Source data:
□ □ □

(* ===== verification/ReadyLinks.v ===== *)
(** * The links between ready transactions lead from nonce to nonce

    A node's transactions carry a nonce of a sender: they provide the marker
    of it and require at most that of the nonce before.  Then whatever the
    ready queue recorded as unlocked by a transaction, stale or not, is the
    sender's next transaction, so that the iterator over the ready
    transactions, which follows these links, comes to an end.  [place] is
    the nonce and sender of the transaction with a hash. *)
From stdpp Require Import base list gmap strings sorting.
From Stdlib Require Import ZArith Lia.
From S2P Require Import Prelude Containers PoolTx PendingQueue ReadyQueue ReadyInvariant.
From S2P Require Import ReadyProofs Pool PoolProofs PoolProps Miner PoolContent.
Section links.
Context {Tx : Type} `{TxEnvelope Tx}.
Context `{!HashOrder TxHash} `{!HashOrder TxMarker}.
Implicit Types (s : ReadyTransactions Tx) (tx : PoolTransaction Tx) (p : PoolInner Tx).
Implicit Types (r : ReadyTransaction Tx) (x y : PoolTransactionRef Tx).
Implicit Types (ready : gmap TxHash (ReadyTransaction Tx)).
Variable place : TxHash → Z * Address.

Definition follows (h u : TxHash) : Prop :=
  (place u).1 = (place h).1 + 1 ∧ (place u).2 = (place h).2.

(** What [node_transaction] makes. *)
Record placed tx : Prop := {
  pl_nonce : in_u64 (place (hash tx)).1;
  pl_sender : is_address (place (hash tx)).2;
  pl_provides : provides tx = [to_marker (place (hash tx)).1 (place (hash tx)).2];
  pl_requires m : m ∈ requires tx →
    1 ≤ (place (hash tx)).1 ∧ m = to_marker ((place (hash tx)).1 - 1) (place (hash tx)).2;
}.

Lemma placed_follows tx tx' m :
  placed tx → placed tx' → m ∈ provides tx → m ∈ requires tx' → follows (hash tx) (hash tx').
Proof.
  intros [Hn Ha Hp _] [Hn' Ha' _ Hr] Hm [Hge ->]%Hr. rewrite Hp in Hm.
  apply list_elem_of_singleton, to_marker_inj in Hm as [Heq ?]; [|unfold in_u64 in *; lia|done..].
  split; [lia|congruence].
Qed.
Lemma placed_same tx tx' m :
  placed tx → placed tx' → m ∈ provides tx → m ∈ provides tx' → place (hash tx) = place (hash tx').
Proof.
  intros [Hn Ha Hp _] [Hn' Ha' Hp' _]. rewrite Hp, Hp'. intros ->%list_elem_of_singleton Hm.
  apply list_elem_of_singleton, to_marker_inj in Hm as [??]; [|done..].
  by rewrite (surjective_pairing (place (hash tx))), (surjective_pairing (place (hash tx'))), H0, H1.
Qed.

Definition linked ready : Prop := ∀ h r u, ready !! h = Some r → u ∈ unlocks r → follows h u.

(** Every link of [ready'] is one of [ready]. *)
Definition fewer_links ready ready' : Prop :=
  ∀ h r', ready' !! h = Some r' → ∃ r, ready !! h = Some r ∧ ∀ u, u ∈ unlocks r' → u ∈ unlocks r.
Lemma fewer_refl ready : fewer_links ready ready.
Proof. intros h r Hr. by exists r. Qed.
Lemma fewer_trans m1 m2 m3 : fewer_links m1 m2 → fewer_links m2 m3 → fewer_links m1 m3.
Proof.
  intros H12 H23 h r3 Hr3. destruct (H23 h r3 Hr3) as (r2 & Hr2 & Hu2).
  destruct (H12 h r2 Hr2) as (r1 & Hr1 & Hu1). exists r1. auto.
Qed.
Lemma fewer_linked ready ready' : fewer_links ready ready' → linked ready → linked ready'.
Proof. intros Hf Hl h r u Hr Hu. destruct (Hf h r Hr) as (r0 & Hr0 & Hsub). eapply Hl; eauto. Qed.
Lemma fewer_delete ready h : fewer_links ready (delete h ready).
Proof. intros h' r [_ Hr]%lookup_delete_Some. by exists r. Qed.
Lemma fewer_insert ready h r r' :
  ready !! h = Some r → (∀ u, u ∈ unlocks r' → u ∈ unlocks r) → fewer_links ready (<[h := r']> ready).
Proof. intros Hr Hs h' r0 [[<- <-]|[_ Hr0]]%lookup_insert_Some; [by exists r|by exists r0]. Qed.

(** ** Removing and pruning only drop links *)
Lemma swap_remove_position (l : list TxHash) f i u :
  position f l = Some i → u ∈ swap_remove l i → u ∈ l.
Proof.
  intros (v & Hv%lookup_lt_Some & _)%position_Some. by apply swap_remove_subset.
Qed.
Lemma unlink_fewer provided ready m : fewer_links ready (unlink provided ready m).
Proof.
  unfold unlink. destruct (provided !! m) as [h|]; [|apply fewer_refl].
  destruct (ready !! h) as [r|] eqn:Hr; [|apply fewer_refl].
  destruct (position _ _) as [i|] eqn:Hi; [|apply fewer_refl].
  eapply fewer_insert; [done|]. intros u. by eapply swap_remove_position.
Qed.
Lemma foldl_unlink_fewer provided ms : ∀ ready, fewer_links ready (foldl (unlink provided) ready ms).
Proof.
  induction ms as [|m ms IH]; intros ready; cbn [foldl]; [apply fewer_refl|].
  eapply fewer_trans; [apply unlink_fewer|apply IH].
Qed.

Lemma remove_fewer s hs f s' removed :
  remove_with_markers s hs f = Some (s', removed) → fewer_links (ready_tx s) (ready_tx s').
Proof.
  unfold remove_with_markers. intros Hl.
  refine (loop_post (remove_step f) (λ st, fewer_links (ready_tx s) (ready_tx st.1.2))
    (λ res, fewer_links (ready_tx s) (ready_tx res.1)) _ _ _ _ _ Hl); [|apply fewer_refl].
  intros [[stack s1] rem] Hf. unfold remove_step. destruct (vec_pop stack) as [[h stack']|]; [|done].
  destruct (ready_tx s1 !! h) as [r|]; [|done]. cbn in *. eapply fewer_trans; [done|].
  eapply fewer_trans; [apply fewer_delete|apply foldl_unlink_fewer].
Qed.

□ □ □

Reply with only the number of lines in the entries that hold the word "Types".

3